DATA FOR THIS TASK:
(* ===== verification/App.v ===== *)
(** * App: the request handler of [internal/app/app.go]

    Validation, the two POST bodies, routing and the reply, over any store
    that offers [StoreAPI], with the counters and the rate limiter it drives.
    Third-party code is a parameter: sonic's JSON decoding and encoding;
    so are [url.Parse] (its scheme and host), the printing of a double and the
    conversion to int64 of a double out of its range, which the language leaves
    to the implementation. *)

From S2P Require Import Prelude GoStd Float Store RateLimit Metrics Query Api.
From stdpp Require Import options.

Definition MaxBody : Z := 4096.
Definition MaxBulkBody : Z := Z.shiftl 1 20.
Definition MaxBulkURLs : Z := 10000.
Definition MaxListLimit : Z := 1000.

(** The environment variables and files the package reads once. *)
Record Conf := mkConf {
  LinkTTLMS : Z;
  ADMIN_TOKEN : bytes;     (* empty when unset *)
  UIHTML : option bytes    (* [None] when ui/index.html is absent *)
}.

Definition adminOk (cf : Conf) (token : bytes) : bool :=
  negb (bool_decide (ADMIN_TOKEN cf = [])) && bool_decide (token = ADMIN_TOKEN cf).

Record Reply := mkReply { r_Status : Z; Location : bytes; Body : bytes; CType : bytes }.

Definition reply (status : Z) (body : bytes) : Reply := mkReply status [] body [].

(** ** Validation *)

Definition in_range (lo hi c : byte) : bool := (bZ lo <=? bZ c) && (bZ c <=? bZ hi).

Definition alias_char (c : byte) : bool :=
  in_range x30 x39 c || in_range x61 x7a c || in_range x41 x5a c || (c =b x5f) || (c =b x2d).

Definition codeOK (s : bytes) : bool :=
  if (length s =? 0)%nat || (64 <? Z.of_nat (length s)) then false else forallb alias_char s.

Definition to_lower (c : byte) : byte := if in_range x41 x5a c then bofZ (bZ c + 32) else c.

(** [strings.EqualFold] on ASCII texts; the schemes [url.Parse] returns are
    letters, digits, [+], [-] and [.]. *)
Definition EqualFold (a b : bytes) : bool := bool_decide (map to_lower a = map to_lower b).

Definition bad_char (c : byte) : bool := (c =b x22) || (c =b x5c) || (c =b x0a) || (c =b x0d).

Definition okBulkURL (u : bytes) : bool :=
  (7 <? Z.of_nat (length u)) && (Z.of_nat (length u) <=? 2048)
  && (HasPrefix u (lit "http://") || HasPrefix u (lit "https://"))
  && negb (existsb bad_char u).

Definition bad (err : bytes) : Reply := reply 400 (lit "{'error':'" ++ err ++ lit "'}").
Definition notFound : Reply := reply 404 (lit "{'error':'not found'}").
Definition rateLimited : Reply := reply 429 (lit "{'error':'rate limited'}").
Definition remoteOwned : Reply := reply 409 (lit "{'error':'owned by another instance'}").

(** ** Request bodies; a nil pointer is [None] *)

Record shortenReq := mkShortenReq { s_URL : option bytes; s_Alias : option bytes; s_TTLMS : option float64 }.
Record patchReq := mkPatchReq { p_URL : option bytes; p_TTLMS : option float64 }.

(** Everything a request reads and writes. *)
Record World (St : Type) := mkWorld {
  w_st : St;
  w_met : Metrics;
  w_rl : Limiter;
  w_limited : Z  (* ratelimit.Limited *)
}.
Arguments mkWorld {St} _ _ _ _.
Arguments w_st {St} _.
Arguments w_met {St} _.
Arguments w_rl {St} _.
Arguments w_limited {St} _.

Section Handler.
Context {St : Type} `{StoreAPI St} (cf : Conf).
Context (url_Parse : bytes -> option (bytes * bytes))  (* scheme and host *)
        (sonic_shorten : bytes -> option shortenReq)
        (sonic_bulk : bytes -> option (list bytes))
        (sonic_patch : bytes -> option patchReq)
        (sonic_link : Link -> bytes)
        (sonic_links : list Link -> Z -> bytes)
        (AppendFloat : float64 -> bytes)
        (int64_oor : float64 -> Z).

Definition set_st (st : St) (w : World St) : World St := mkWorld st (w_met w) (w_rl w) (w_limited w).
Definition set_met (f : Metrics -> Metrics) (w : World St) : World St :=
  mkWorld (w_st w) (f (w_met w)) (w_rl w) (w_limited w).

Definition isValidURL (raw : bytes) : bool :=
  if (length raw =? 0)%nat || (2048 <? Z.of_nat (length raw)) then false
  else match url_Parse raw with
       | None => false
       | Some (scheme, host) =>
           if bool_decide (host = []) then false
           else EqualFold scheme (lit "http") || EqualFold scheme (lit "https")
       end.

(** The conversion [int64(x)]. *)
Definition int64_of_f64 (x : float64) : Z :=
  if f64_le (f64_of_Z (- 2 ^ 63)) x && f64_lt x (f64_of_Z (2 ^ 63)) then f64_trunc x
  else int64_oor x.

(** The lifetime [shortenOne] passes on. *)
Definition shorten_ttl (t : option float64) : option Z :=
  match t with
  | None => Some (LinkTTLMS cf)
  | Some x =>
      if f64_le x (f64_of_Z 0) then None
      else let ttl := int64_of_f64 x in Some (if LinkTTLMS cf <? ttl then LinkTTLMS cf else ttl)
  end.

Definition shorten_body (code : bytes) : bytes :=
  lit "{'code':'" ++ code ++ lit "','short_url':'/" ++ code ++ lit "'}".

Definition shortenOne (ev : Env) (p : shortenReq) (w : World St) : go (Reply * World St) :=
  match s_URL p with
  | Some u =>
      if negb (isValidURL u) then Ret (bad (lit "invalid url"), w)
      else if match s_Alias p with Some a => negb (codeOK a) | None => false end
      then Ret (bad (lit "invalid alias"), w)
      else
        match shorten_ttl (s_TTLMS p) with
        | None => Ret (bad (lit "invalid ttl_ms"), w)
        | Some ttl =>
            let* (code, met, st) := api_Shorten ev u (default [] (s_Alias p))
                                      (bool_decide (is_Some (s_Alias p))) ttl (w_met w) (w_st w) in
            let w := set_st st (set_met (fun _ => met) w) in
            if bool_decide (code = []) then Ret (reply 409 (lit "{'error':'alias taken'}"), w)
            else Ret (reply 201 (shorten_body code), set_met (LinksDelta 1) w)
        end
  | None => Ret (bad (lit "invalid url"), w)
  end.

Definition bad_urls : Reply := bad (lit "urls must be 1-" ++ itoa MaxBulkURLs ++ lit " valid http(s) urls").

Definition quoted (c : bytes) : bytes := [x22] ++ c ++ [x22].

Definition bulk_body (codes : list bytes) : bytes :=
  lit "{'count':" ++ itoa (Z.of_nat (length codes)) ++ lit ",'codes':[" ++ commas (map quoted codes) ++ lit "]}".

Definition shortenBulk (ev : Env) (urls : list bytes) (w : World St) : go (Reply * World St) :=
  if (length urls =? 0)%nat || (MaxBulkURLs <? Z.of_nat (length urls)) then Ret (bad_urls, w)
  else if negb (forallb okBulkURL urls) then Ret (bad_urls, w)
  else
    let* (codes, met, st) := api_ShortenMany ev urls (LinkTTLMS cf) (w_met w) (w_st w) in
    let w := set_st st (set_met (fun _ => met) w) in
    Ret (reply 201 (bulk_body codes), set_met (LinksDelta (Z.of_nat (length codes))) w).

(** ** Routing *)

Definition p_stats : bytes := Eval vm_compute in lit "/api/stats/".
Definition p_links : bytes := Eval vm_compute in lit "/api/links/".
Definition p_shorten : bytes := Eval vm_compute in lit "/api/shorten".
Definition p_bulk : bytes := Eval vm_compute in lit "/api/shorten/bulk".

(** The [limit] and [offset] of a listing. *)
Definition list_limit (v : bytes) : Z :=
  let limit := match ParseInt v with
               | (n, None) => if negb (bool_decide (v = [])) && negb (n =? 0) then n else 50
               | _ => 50
               end in
  let limit := if limit <? 1 then 1 else limit in
  if MaxListLimit <? limit then MaxListLimit else limit.

Definition list_offset (v : bytes) : Z :=
  match ParseInt v with
  | (n, None) => if negb (bool_decide (v = [])) && (0 <? n) then n else 0
  | _ => 0
  end.

Definition route_list (ev : Env) (query : bytes) (w : World St) : go (Reply * World St) :=
  let p := ParseQuery query in
  let sortBy := if bool_decide (Get p (lit "sort") = lit "hits") then lit "hits" else lit "created" in
  let* (links, total, st) := api_List ev (list_limit (Get p (lit "limit"))) (list_offset (Get p (lit "offset")))
                               sortBy (Get p (lit "q")) (w_st w) in
  Ret (reply 200 (sonic_links links total), set_st st w).

Definition route_get (ev : Env) (pathname query : bytes) (w : World St) : go (Reply * World St) :=
  if bool_decide (pathname = lit "/api/health") then
    let* (ok, st) := api_Healthy ev (w_st w) in
    let w := set_st st (set_met (Op 7) w) in
    Ret ((if (ok : bool) then reply 200 (lit "{'ok':true}") else reply 503 (lit "{'ok':false}")), w)
  else if bool_decide (pathname = lit "/api/metrics") then
    let w := set_met (Op 8) w in
    let* b := Snapshot AppendFloat (n_snap ev) (n_up ev) (w_met w) in Ret (reply 200 b, w)
  else if bool_decide (pathname = lit "/metrics") then
    let w := set_met (Op 8) w in
    Ret (mkReply 200 [] (Prometheus (w_limited w) (n_up ev) (w_met w)) (lit "text/plain; version=0.0.4"), w)
  else if bool_decide (pathname = lit "/") then
    let w := set_met (Op 9) w in
    match UIHTML cf with
    | None => Ret (notFound, w)
    | Some html => Ret (mkReply 200 [] html (lit "text/html; charset=utf-8"), w)
    end
  else if bool_decide (pathname = lit "/api/links") then route_list ev query (set_met (Op 5) w)
  else if HasPrefix pathname p_stats then
    let* (l, st) := api_Stats ev (drop (length p_stats) pathname) (w_st w) in
    let w := set_st st (set_met (Op 6) w) in
    match l with None => Ret (notFound, w) | Some l => Ret (reply 200 (sonic_link l), w) end
  else
    match pathname with
    | [] => Panic
    | _ :: code =>
        if codeOK code then
          let w := set_met (Op 0) w in
          let* (r, met, st) := api_Resolve ev code (w_met w) (w_st w) in
          let w := set_st st (set_met (fun _ => met) w) in
          match r with
          | Some target => Ret (mkReply 302 target [] [], w)
          | None => Ret (notFound, w)
          end
        else Ret (notFound, w)
    end.

(** [limiter().Allow(client, cost)], with what a refusal counts. *)
Definition guarded (ev : Env) (client : bytes) (cost : float64) (opn : nat) (w : World St)
    (k : World St -> go (Reply * World St)) : go (Reply * World St) :=
  let '(ok, l) := Allow (n_rl ev) client cost (w_rl w) in
  if ok then k (set_met (Op opn) (mkWorld (w_st w) (w_met w) l (w_limited w)))
  else Ret (rateLimited, set_met (Op 10) (mkWorld (w_st w) (w_met w) l (uint64 (w_limited w + 1)))).

Definition route_post (ev : Env) (pathname body client : bytes) (w : World St) : go (Reply * World St) :=
  if bool_decide (pathname = p_shorten) then
    match sonic_shorten body with
    | None => Ret (bad (lit "invalid json"), w)
    | Some p => guarded ev client (f64_of_Z 1) 1 w (shortenOne ev p)
    end
  else if bool_decide (pathname = p_bulk) then
    match sonic_bulk body with
    | None => Ret (bad (lit "invalid json"), w)
    | Some urls => guarded ev client (f64_of_Z (Z.of_nat (Nat.max (length urls) 1))) 2 w (shortenBulk ev urls)
    end
  else Ret (notFound, set_met (Op 10) w).

Definition mut_reply (ok : Reply) (r : MutResult) : Reply :=
  match r with MutOK => ok | MutMissing => notFound | MutRemote => remoteOwned end.

Definition route_delete (ev : Env) (code : bytes) (w : World St) : go (Reply * World St) :=
  let* (r, st) := api_Remove ev code (w_st w) in
  let w := set_st st (set_met (Op 4) w) in
  Ret (mut_reply (reply 204 []) r,
       match r with MutOK => set_met (LinksDelta (-1)) w | _ => w end).

Definition route_patch (ev : Env) (code body : bytes) (w : World St) : go (Reply * World St) :=
  match sonic_patch body with
  | None => Ret (bad (lit "invalid json"), w)
  | Some p =>
      match p_URL p with
      | None => Ret (bad (lit "nothing to update"), w)
      | Some u =>
          if negb (isValidURL u) then Ret (bad (lit "invalid url"), w)
          else
            let ttl := match p_TTLMS p with
                       | Some x => let t := int64_of_f64 x in if LinkTTLMS cf <? t then LinkTTLMS cf else t
                       | None => 0
                       end in
            let* (r, st) := api_Update ev code u ttl (bool_decide (is_Some (p_TTLMS p))) (w_st w) in
            Ret (mut_reply (reply 200 (lit "{'ok':true}")) r, set_st st (set_met (Op 3) w))
      end
  end.

Definition route (ev : Env) (method path body adminToken client : bytes) (w : World St)
    : go (Reply * World St) :=
  let '(pathname, query) := match cut_byte x3f path with Some pq => pq | None => (path, []) end in
  let* met := Tick (n_tick ev) (w_met w) in
  let w := set_met (fun _ => met) w in
  if bool_decide (method = lit "OPTIONS") then Ret (mkReply 204 [] [] [], w)
  else if bool_decide (method = lit "GET") then route_get ev pathname query w
  else if bool_decide (method = lit "POST") then route_post ev pathname body client w
  else if bool_decide (method = lit "PATCH") || bool_decide (method = lit "DELETE") then
    if negb (HasPrefix pathname p_links) || negb (adminOk cf adminToken) then Ret (notFound, w)
    else
      let code := drop (length p_links) pathname in
      if negb (codeOK code) then Ret (bad (lit "invalid code"), w)
      else if bool_decide (method = lit "DELETE") then route_delete ev code w
      else route_patch ev code body w
  else Ret (notFound, w).

Definition Handle (ev : Env) (method path body adminToken client : bytes) (w : World St)
    : go (Reply * World St) :=
  let* (r, w') := route ev method path body adminToken client w in
  Ret (r, set_met (Status (r_Status r)) w').

End Handler.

EXERCISE GOAL: What is needed is a verbatim copy of every line in the records above from the one containing "Definition MaxBulkBody : Z := Z.shiftl 1 20." down to the one containing "negb (bool_decide (ADMIN_TOKEN", both included, and nothing more.

RESULT FOR THIS TASK:
Definition MaxBulkBody : Z := Z.shiftl 1 20.
Definition MaxBulkURLs : Z := 10000.
Definition MaxListLimit : Z := 1000.

(** The environment variables and files the package reads once. *)
Record Conf := mkConf {
  LinkTTLMS : Z;
  ADMIN_TOKEN : bytes;     (* empty when unset *)
  UIHTML : option bytes    (* [None] when ui/index.html is absent *)
}.

Definition adminOk (cf : Conf) (token : bytes) : bool :=
  negb (bool_decide (ADMIN_TOKEN cf = [])) && bool_decide (token = ADMIN_TOKEN cf).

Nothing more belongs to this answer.